Die Aktie fällt am Dienstag um 8,35 Prozent auf 3,79 Euro. Damit notiert der Titel 44 Prozent unter seinem März-Hoch von 6,79 Euro. Zugleich liegt der Kurs noch immer 93 Prozent über dem Jahrestief von knapp zwei Euro – eine außergewöhnliche Spanne.
Die Kehrseite der Akquisition
Mit einem Börsenwert von umgerechnet rund zwei Milliarden Euro bleibt Kraken ein Schwergewicht im Bereich Marinesensorik und Unterwasserrobotik. Die Übernahme der Covelya Group für 615 Millionen kanadische Dollar sollte das Angebot erweitern und neue Märkte erschließen.
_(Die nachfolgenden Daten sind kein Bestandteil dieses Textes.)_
(** * Package recognition and assembly of scancode-toolkit (packagedcode)

    A shallow embedding of [packagedcode/__init__.py], [about.py],
    [bower.py] and [cargo.py]: the handler registry, the [parse] step of the
    four handlers whose code is present, and their [assemble] step over a
    resource arena.  Documents loaded by [toml.load], [json.load] and
    [saneyaml.load] are values of [pyval]; a generator is a computation
    that records what it yields, the codebase it leaves and how it ends. *)

From Stdlib Require Import ZArith Ascii String.
From stdpp Require Import base option list strings gmap.

Local Open Scope string_scope.
Local Open Scope Z_scope.
Set Warnings "-register-all".

(** ** Python values *)

(** What the three loaders hand to [parse]: [None], booleans, integers,
    strings, lists and string-keyed dicts in insertion order. *)
Inductive pyval : Type :=
| PNone
| PBool (b : bool)
| PInt (z : Z)
| PStr (s : string)
| PList (l : list pyval)
| PDict (d : list (string * pyval)).

(** A value the code builds with a library printer or by formatting, kept
    symbolic: the value itself, [repr(v)], [saneyaml.dump(v)], the f-string
    [f'{a}+{b}'], or a Python list of such values. *)
Inductive rendered : Type :=
| Raw (v : pyval)
| Repr (v : pyval)
| YamlDump (v : pyval)
| Plus (a b : pyval)
| ListOf (l : list rendered).

(** The exceptions the modelled code can raise. *)
Inductive exn : Type :=
| AttributeError
| TypeError
| ValueError
| UnboundLocalError
| UnknownPackageDatasource.

Inductive result (A : Type) : Type :=
| Ok (a : A)
| Raise (e : exn).
Arguments Ok {A} a.
Arguments Raise {A} e.

Definition rbind {A B} (m : result A) (k : A -> result B) : result B :=
  match m with
  | Ok a => k a
  | Raise e => Raise e
  end.

Declare Scope result_scope.
Delimit Scope result_scope with result.
Notation "x <- m ;; k" := (rbind m (fun x => k))
  (at level 100, m at next level, right associativity) : result_scope.
Notation "m ;;; k" := (rbind m (fun _ => k))
  (at level 100, right associativity) : result_scope.

(** Python truth value of a loaded document. *)
Definition truthy (v : pyval) : bool :=
  match v with
  | PNone => false
  | PBool b => b
  | PInt z => negb (z =? 0)
  | PStr s => negb (String.eqb s "")
  | PList l => match l with [] => false | _ => true end
  | PDict d => match d with [] => false | _ => true end
  end.

(** [a or b] *)
Definition py_or (a b : pyval) : pyval := if truthy a then a else b.

(** First binding of [k]: a dict holds a key once. *)
Fixpoint assoc {A} (k : string) (d : list (string * A)) : option A :=
  match d with
  | [] => None
  | (k', v) :: d' => if String.eqb k k' then Some v else assoc k d'
  end.

(** [d.get(k, dflt)] on a dict. *)
Definition dict_get (d : list (string * pyval)) (k : string) (dflt : pyval) : pyval :=
  default dflt (assoc k d).

(** [v.get(k, dflt)]: only a dict has the method. *)
Definition py_get (v : pyval) (k : string) (dflt : pyval) : result pyval :=
  match v with
  | PDict d => Ok (dict_get d k dflt)
  | _ => Raise AttributeError
  end.

(** [v.items()] *)
Definition py_items (v : pyval) : result (list (string * pyval)) :=
  match v with
  | PDict d => Ok d
  | _ => Raise AttributeError
  end.

(** [for x in v]: lists are walked in order, a dict gives its keys, a
    string its characters; nothing else is iterable. *)
Definition py_iter (v : pyval) : result (list pyval) :=
  match v with
  | PList l => Ok l
  | PDict d => Ok (map (fun kv => PStr kv.1) d)
  | PStr s => Ok (map (fun a => PStr (String a EmptyString)) (list_ascii_of_string s))
  | _ => Raise TypeError
  end.

(** [s.endswith(suffix)] *)
Definition endswith (s suffix : string) : bool :=
  let n := String.length s in
  let m := String.length suffix in
  (m <=? n)%nat && String.eqb (substring (n - m) m s) suffix.


(** Whitespace that [str.strip()] removes, among the ASCII characters. *)
Definition is_space (a : ascii) : bool :=
  let n := nat_of_ascii a in
  ((9 <=? n) && (n <=? 13) || (28 <=? n) && (n <=? 32))%nat.

(** [s.lstrip(chars)] for the characters selected by [p]. *)
Fixpoint lstrip_with (p : ascii -> bool) (s : string) : string :=
  match s with
  | EmptyString => EmptyString
  | String a s' => if p a then lstrip_with p s' else s
  end.

(** [s.strip(chars)] for the characters selected by [p]. *)
Definition strip_with (p : ascii -> bool) (s : string) : string :=
  String.rev (lstrip_with p (String.rev (lstrip_with p s))).

(** [s.strip()] *)
Definition strip (s : string) : string := strip_with is_space s.

(** The character that is the one-character string [c]. *)
Definition is_char (c : string) (a : ascii) : bool :=
  String.eqb (String a EmptyString) c.

(** [v.strip()]: a string method. *)
Definition py_strip (v : pyval) : result pyval :=
  match v with
  | PStr s => Ok (PStr (strip s))
  | _ => Raise AttributeError
  end.

(** [keywords.extend(categories)]: only a list has the method, and its
    argument has to be iterable. *)
Definition py_extend (v w : pyval) : result pyval :=
  match v with
  | PList l => (ws <- py_iter w ;; Ok (PList (l ++ ws)%list))%result
  | _ => Raise AttributeError
  end.

(** [d.pop(k, dflt)]: the value popped and the dict left. *)
Definition dict_pop (d : list (string * pyval)) (k : string) (dflt : pyval)
  : pyval * list (string * pyval) :=
  (dict_get d k dflt, List.filter (fun kv => negb (String.eqb k kv.1)) d).

(** Loop over a list with an accumulator, stopping at the first error. *)
Fixpoint rfold {A B} (f : B -> A -> result B) (l : list A) (b : B) : result B :=
  match l with
  | [] => Ok b
  | x :: l' => (b' <- f b x ;; rfold f l' b')%result
  end.

(** ** The data model ([packagedcode.models], as the handlers build it) *)

Record Party : Type := mkParty {
  party_type : option string;
  party_name : rendered;
  role : string;
  email : pyval;
  url : pyval;
}.

Definition party_person : string := "person".

Record DependentPackage : Type := mkDependentPackage {
  purl : string;
  extracted_requirement : rendered;
  scope : string;
  is_runtime : bool;
  is_optional : pyval;
  is_resolved : bool;
}.

(** The fields of [PackageData] the four handlers set and [assemble]
    reads.  The licence expression (computed by the licence detection
    subsystem) and the crates.io URL fields are left out; a field a handler
    does not pass keeps its default. *)
Record PackageData : Type := mkPackageData {
  datasource_id : option string;
  type : option string;
  name : pyval;
  version : pyval;
  primary_language : option string;
  description : pyval;
  parties : list Party;
  declared_license : rendered;
  keywords : pyval;
  homepage_url : pyval;
  download_url : pyval;
  vcs_url : rendered;
  copyright : pyval;
  dependencies : list DependentPackage;
  extra_data : list (string * pyval);
}.

(** A record with every field at its default. *)
Definition empty_package_data : PackageData :=
  {| datasource_id := None; type := None; name := PNone; version := PNone;
     primary_language := None; description := PNone; parties := [];
     declared_license := Raw PNone; keywords := PList [];
     homepage_url := PNone; download_url := PNone; vcs_url := Raw PNone;
     copyright := PNone; dependencies := []; extra_data := [] |}.

(** The class attributes a handler declares. *)
Record HandlerClass : Type := mkHandlerClass {
  cls_datasource_id : string;
  path_patterns : list string;
  default_package_type : option string;
  default_primary_language : option string;
}.

Definition AboutFileHandler : HandlerClass :=
  {| cls_datasource_id := "about_file"; path_patterns := ["*.ABOUT"];
     default_package_type := Some "about"; default_primary_language := None |}.

Definition CargoTomlHandler : HandlerClass :=
  {| cls_datasource_id := "cargo_toml"; path_patterns := ["*/Cargo.toml"];
     default_package_type := Some "cargo";
     default_primary_language := Some "Rust" |}.

Definition CargoLockHandler : HandlerClass :=
  {| cls_datasource_id := "cargo_lock"; path_patterns := ["*/Cargo.lock"];
     default_package_type := Some "cargo";
     default_primary_language := Some "Rust" |}.

Definition BowerJsonHandler : HandlerClass :=
  {| cls_datasource_id := "bower_json";
     path_patterns := ["*/bower.json"; "*/.bower.json"];
     default_package_type := Some "bower"; default_primary_language := None |}.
Doch der Deal hat den Schuldenstand deutlich erhöht. Das Unternehmen schreibt derzeit Verluste – Analysten erwarten zwar eine Trendwende hin zu Umsatz- und Gewinnwachstum. Bis dahin bleibt die Bilanz angespannt. Kein Wunder, dass die Stimmung der Privatanleger gedämpft ist.
Technische Abkühlung
Die Kursschwäche hat auch handfeste technische Gründe. Der RSI liegt bei 37,2 Punkten – nahe am überverkauften Bereich, aber noch nicht drin. Die Aktie notiert zudem unter den gleitenden Durchschnitten der letzten 50 und 200 Tage. Ein klares Signal der Konsolidierung.
Branche mit Rückenwind
Kraken bewegt sich in einem wachsenden Umfeld. Die Nachfrage nach Unterwasseraufklärung und maritimer Drohnentechnologie steigt – auch dank höherer Rüstungsausgaben. Erst kürzlich entschied sich Kanada bei seinem U-Boot-Projekt für deutsche Technologie. Solche Aufträge befeuern die gesamte Branche.
Ob Kraken aus seiner erweiterten Basis nachhaltige Gewinne schöpfen kann, bleibt offen. Die nächsten Quartalszahlen dürften zeigen, ob die Expansion trägt.